Réunion du 5 avril 2023 à 15h00
Ticket restaurant étudiant — Adoption définitive en deuxième lecture d'une proposition de loi dans le texte de la commission

Photo de Sabine Van HegheSabine Van Heghe :

Madame la présidente, madame la ministre, mes chers collègues, nous examinons aujourd’hui en deuxième lecture la proposition de loi visant à favoriser l’accès de tous les étudiants à une offre de restauration à tarif modéré. Je tiens à remercier notre rapporteur de la qualité de son travail.

L’idée initiale qui figurait dans cette proposition de loi lors de sa première lecture au Sénat, en juin 2021, était de créer un ticket-restaurant étudiant sur le modèle de ceux que les entreprises proposent aux salariés. Outre le questionnement sur son financement, sur le risque d’un repli sur soi et d’une alimentation déséquilibrée, nous avions insisté sur les dangers que ce texte faisait courir aux Crous, en les affaiblissant dans leur mission de restauration, qui représente 30 % de leur chiffre d’affaires, ainsi que dans leurs autres missions à caractère social.

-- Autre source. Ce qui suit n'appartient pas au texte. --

(* ===== verification/Isolation.v ===== *)
(** * Runs do not interfere

    Reading a run uses only that run's rows, so an operation on one run leaves
    every projection of the others as it was. *)
From S2P Require Import Prelude Text External Packet Capacity Contract Availability Scheduler.
From S2P Require Import Prelaunch Bootstrap Evidence Graph Journal Requirements History Store StoreFacts.
Local Open Scope string_scope.

(** ** The claims of a run *)

Lemma run_claims_lookup r s k : run_claims r s !! k = st_resource_claims s !! (r, k).
Proof.
  unfold run_claims. apply option_eq. intros h.
  rewrite <- elem_of_list_to_map.
  - rewrite list_elem_of_fmap. split.
    + intros ([[r' k'] h'] & [= -> ->] & Hin). simpl in *.
      apply list_elem_of_In, List.filter_In in Hin as [Hin Hr]. simpl in Hr.
      apply String.eqb_eq in Hr as ->. by apply elem_of_map_to_list, list_elem_of_In.
    + intros Hl. exists ((r, k), h). split; [done|].
      apply list_elem_of_In, List.filter_In. split; [|apply String.eqb_refl].
      by apply list_elem_of_In, elem_of_map_to_list.
  - rewrite <- list_fmap_compose.
    assert (Hnd : NoDup (map_to_list (st_resource_claims s)).*1)
      by apply NoDup_fst_map_to_list.
    revert Hnd. induction (map_to_list (st_resource_claims s)) as [|[[r' k'] h'] l IH];
      simpl; [constructor|]. intros [Hn Hnd]%NoDup_cons.
    destruct (String.eqb_spec r' r) as [->|]; [|auto]. simpl. apply NoDup_cons.
    split; [|auto]. rewrite list_elem_of_fmap. intros ([[r2 k2] h2] & Heq & Hin). simpl in *.
    subst k2. apply list_elem_of_In, List.filter_In in Hin as [Hin Hr].
    apply String.eqb_eq in Hr. simpl in Hr. subst r2. apply Hn.
    apply list_elem_of_fmap. exists ((r, k'), h2). split; [done|]. by apply list_elem_of_In.
Qed.

Section isolation.
Context {DOC : Documents} {PE : ProviderEvidence}.

Lemma load_contracts_run r s c :
  load_contracts r s = Ok c -> fa_run_id (ct_admission c) = r.
Proof.
  unfold load_contracts. intros H. inv_ok H. subst c. simpl. res_simpl. test_simpl.
  naive_solver.
Qed.

Section local.
Context (r : string) (s s' : Store) (Hs : same_run r s s').

Lemma load_contracts_local : load_contracts r s' = load_contracts r s.
Proof. unfold load_contracts. by rewrite (same_row _ _ _ Hs). Qed.

Lemma capacity_size_local b m :
  validate_capacity_history_size r b m s' = validate_capacity_history_size r b m s.
Proof. unfold validate_capacity_history_size. by rewrite (same_events _ _ _ Hs). Qed.

Lemma anchors_of (m : MetadataRow) (l : list AnchorRow) :
  md_run_id m = r ->
  List.filter (fun a => (an_sequence a =? md_sequence m)%N && String.eqb (an_run_id a) (md_run_id m)) l
  = List.filter (fun a => (an_sequence a =? md_sequence m)%N)
    (List.filter (fun a => String.eqb (an_run_id a) r) l).
Proof.
  intros ->. induction l as [|a l IH]; simpl; [done|].
  destruct (String.eqb (an_run_id a) r); simpl; rewrite ?andb_true_r, ?andb_false_r, IH; done.
Qed.

Lemma custody_rows_local : custody_rows r s' = custody_rows r s.
Proof.
  unfold custody_rows. rewrite (same_metadata _ _ _ Hs).
  assert (Hm : Forall (fun m => md_run_id m = r)
               (List.filter (fun m => String.eqb (md_run_id m) r) (st_metadata s))).
  { apply List.Forall_forall. intros m Hm. apply List.filter_In in Hm as [_ Hm].
  by apply String.eqb_eq. }
  induction Hm as [|m l Hm _ IH]; [done|].
  cbn [mbind list_bind]. change (list_bind _ _ ?f l) with (l ≫= f). f_equal; [|exact IH].
  rewrite !(anchors_of _ _ Hm), (same_anchors _ _ _ Hs), (same_events _ _ _ Hs). done.
Qed.

Lemma availability_size_local b a :
  validate_execution_availability_history_size r b a s'
  = validate_execution_availability_history_size r b a s.
Proof.
  unfold validate_execution_availability_history_size, count_where.
  rewrite (same_row _ _ _ Hs), (same_events _ _ _ Hs), custody_rows_local,
  (same_metadata _ _ _ Hs), (same_anchors _ _ _ Hs).
  by rewrite (bool_decide_ext _ _ (same_requirement _ _ _ Hs)).
Qed.

Lemma capacity_history_local p a f :
  fa_run_id a = r ->
  validate_capacity_history (run_rows r s') p a f s' = validate_capacity_history (run_rows r s) p a f s.
Proof.
  intros Ha. unfold validate_capacity_history.
  by rewrite Ha, capacity_size_local, (same_events _ _ _ Hs).
Qed.

Lemma dependency_receipts_local l : dependency_receipts r l s' = dependency_receipts r l s.
Proof.
  unfold dependency_receipts. induction l as [|d l IH]; simpl; [done|].
  by rewrite (same_receipts _ _ _ Hs), IH.
Qed.

Lemma worker_brief_local p f i : worker_brief_bytes p f r i s' = worker_brief_bytes p f r i s.
Proof.
  unfold worker_brief_bytes. destruct (ok_or _ _) as [item|]; simpl; [|done].
  by rewrite (same_row _ _ _ Hs), dependency_receipts_local.
Qed.

Lemma run_claims_local : run_claims r s' = run_claims r s.
Proof. apply map_eq. intros k. by rewrite !run_claims_lookup, (same_claims _ _ _ Hs). Qed.
End local.

(** ** The history loop stays inside its run *)

Section history_local.
Context (packet : NightshiftPacketV1) (admission : ForemanAdmissionV1)
  (profile : ExecutionProfileV2).

(** The provider history a loop holds names the admitted run. *)
Definition history_own_run (h : HistoryState) : Prop :=
  match hs_history h with
  | None => True
  | Some x => rq_run_id (xh_requirement x) = fa_run_id admission
            /\ Forall (fun q => s3_run_id q = fa_run_id admission) (xh_worker_start_requests x)
  end.

Lemma configuration_run c t :
  validate_execution_availability_configuration_bindings c packet admission profile t = Ok tt ->
  rq_run_id (xc_requirement c) = fa_run_id admission.
Proof.
  unfold validate_execution_availability_configuration_bindings. intros H. inv_ok H.
  res_simpl. test_simpl. naive_solver.
Qed.

Lemma dispatch_graph_run start f q d :
  validate_dispatch_graph start f q d = Ok tt -> s3_run_id start = rq_run_id q.
Proof.
  unfold validate_dispatch_graph, validate_pre_dispatch_graph. intros H.
  apply rseq_ok in H as [H _]. inv_ok H. res_simpl.
  unfold pre_dispatch_mismatch in H. test_simpl. naive_solver.
Qed.

Abbreviation run := (fa_run_id admission).

Lemma own_none h h' : hs_history h' = hs_history h -> history_own_run h -> history_own_run h'.
Proof. unfold history_own_run. by intros ->. Qed.

(** Success of an arm, with its conditions as hypotheses. *)
Ltac arm H := cbn zeta in H; inv_ok H; subst; unfold history_own_run in *; simpl in *;
  repeat match goal with
  | Ho : ok_or (hs_history ?h) _ = Ok _, Hi : context [hs_history ?h] |- _ =>
    apply ok_or_ok in Ho; rewrite Ho in Hi; simpl in Hi
  end; try done.

Lemma on_history_row_own s rows row h h' :
  history_own_run h -> on_history_row packet admission profile s rows row h = Ok h' ->
  history_own_run h'.
Proof.
  unfold on_history_row. intros Hi H. apply rseq_ok in H as [_ H].
  destruct (String.eqb _ _); [by inv_ok H; subst|].
  apply rbind_ok in H as (event & _ & H).
  destruct (ie_payload event); try (by inv_ok H; subst).
  - unfold on_run_admitted in H. arm H.
  - unfold on_attempt_created in H. arm H.
  - unfold on_configured in H. arm H. split; [|constructor].
  by eapply configuration_run.
  - unfold on_dispatch_opened in H. arm H. destruct Hi as [Hq Hf]. split; [done|].
  apply Forall_app. split; [done|]. apply Forall_singleton. rewrite <- Hq.
  res_simpl. by eapply dispatch_graph_run.
  - unfold on_disposition in H. arm H.
  - unfold on_wake in H. arm H.
  - unfold on_resume in H. arm H.
  - unfold on_parked_release in H. arm H.
  - unfold on_parked_reacquire in H. arm H.
  - unfold on_prelaunch_closure in H. arm H.
  match goal with Ho : hs_history h = Some _ |- _ => by rewrite Ho end.
  - inv_ok H. subst. unfold on_resources_released.
  by destruct (ie_work_item_id event), (ie_attempt_id event).
Qed.

(** Only the pre-launch arm reads other tables, at the run of a dispatch. *)
Lemma on_history_row_local s s' rows row h h' :
  same_run run s s' -> history_own_run h ->
  on_history_row packet admission profile s rows row h = Ok h' ->
  on_history_row packet admission profile s' rows row h = Ok h'.
Proof.
  unfold on_history_row. intros Hs Hi H. apply rseq_ok in H as [-> H]. simpl.
  destruct (String.eqb _ _); [done|].
  destruct (serialized _) as [event|]; [|done]. simpl in *.
  destruct (ie_payload event) as [| | | | | | | | | | | | | | | | closure receipt| |]; try done.
  unfold on_prelaunch_closure in *. unfold history_own_run in Hi.
  destruct (hs_history h) as [x|]; [|done]. simpl in *. destruct Hi as [_ Hf].
  apply rseq_ok in H as [-> H]. simpl.
  destruct (dispatch_with_digest _ _) as [[start dispatch]|] eqn:Hd; [|done]. simpl in *.
  assert (Hb : pb_run_id (pc_binding closure) = run).
  { apply rbind_ok in H as (brief & _ & H). apply rseq_ok in H as [H _].
  apply contract_ok in H. unfold validate_prepared in H. inv_ok H. res_simpl.
  unfold prepared_mismatch in H. test_simpl.
  apply find_first_Some in Hd as [Hd _]. apply elem_of_zip_l in Hd.
  rewrite Forall_forall in Hf. rewrite <- (Hf _ Hd). clear -H. tauto. }
  rewrite Hb in *. by rewrite (worker_brief_local _ _ _ Hs), (same_receipts _ _ _ Hs).
Qed.

Lemma history_loop_local s s' rows l h h' :
  same_run run s s' -> history_own_run h ->
  fold_try (on_history_row packet admission profile s rows) l h = Ok h' ->
  fold_try (on_history_row packet admission profile s' rows) l h = Ok h'.
Proof.
  intros Hs. revert h. induction l as [|row l IH]; intros h Hi H; simpl in *; [done|].
  apply rbind_ok in H as (h1 & H1 & H).
  rewrite (on_history_row_local _ _ _ _ _ _ Hs Hi H1). simpl.
  apply IH; [by eapply on_history_row_own|done].
Qed.

Lemma history_rows_local s s' x :
  same_run run s s' ->
  validate_execution_availability_history_rows packet admission profile (run_rows run s) s = Ok x ->
  validate_execution_availability_history_rows packet admission profile (run_rows run s') s' = Ok x.
Proof.
  intros Hs. unfold validate_execution_availability_history_rows.
  rewrite (same_events _ _ _ Hs), (run_claims_local _ _ _ Hs). intros H.
  apply rbind_ok in H as (h & Hh & H).
  assert (Hi : history_own_run empty_history_state) by done.
  by rewrite (history_loop_local _ _ _ _ _ _ Hs Hi Hh).
Qed.
End history_local.

Lemma load_projection_local r s s' p :
  same_run r s s' -> load_projection r s = Ok p -> load_projection r s' = Ok p.
Proof.
  intros Hs. unfold load_projection. rewrite (load_contracts_local _ _ _ Hs).
  destruct (load_contracts r s) as [c|] eqn:Hc; [|done]. simpl.
  apply load_contracts_run in Hc.
  rewrite (capacity_size_local _ _ _ Hs), (availability_size_local _ _ _ Hs),
    (capacity_history_local _ _ _ Hs) by done.
  intros H. do 3 (apply rbind_ok in H as (? & -> & H)); simpl.
  apply rbind_ok in H as (hist & Hx & H). subst r.
  rewrite (history_rows_local _ _ _ _ _ _ Hs Hx). simpl.
  by rewrite (same_events _ _ _ Hs).
Qed.
End isolation.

L’Assemblée nationale dans sa réécriture a proposé un double système de conventionnement : l’un avec les seuls Crous pour les structures proposant directement une offre à tarif modéré similaire à celle des restos U, l’autre de conventionnement avec les Crous, les établissements ou les collectivités pour les structures dans lesquelles les étudiants pourront s’acheter un repas grâce à l’aide financière octroyée, lorsque l’offre de restauration à tarif modéré sera défaillante dans le territoire.

La réécriture par l’Assemblée nationale opère un changement total de raisonnement. Il n’est plus question de ticket-restaurant, mais la solution envisagée n’est, pour nous, pas encore tout à fait satisfaisante. En effet, cette réécriture complexifie le système en l’encadrant de façon insuffisante, selon qu’une offre de restauration à tarif dit « modéré » existe ou non localement.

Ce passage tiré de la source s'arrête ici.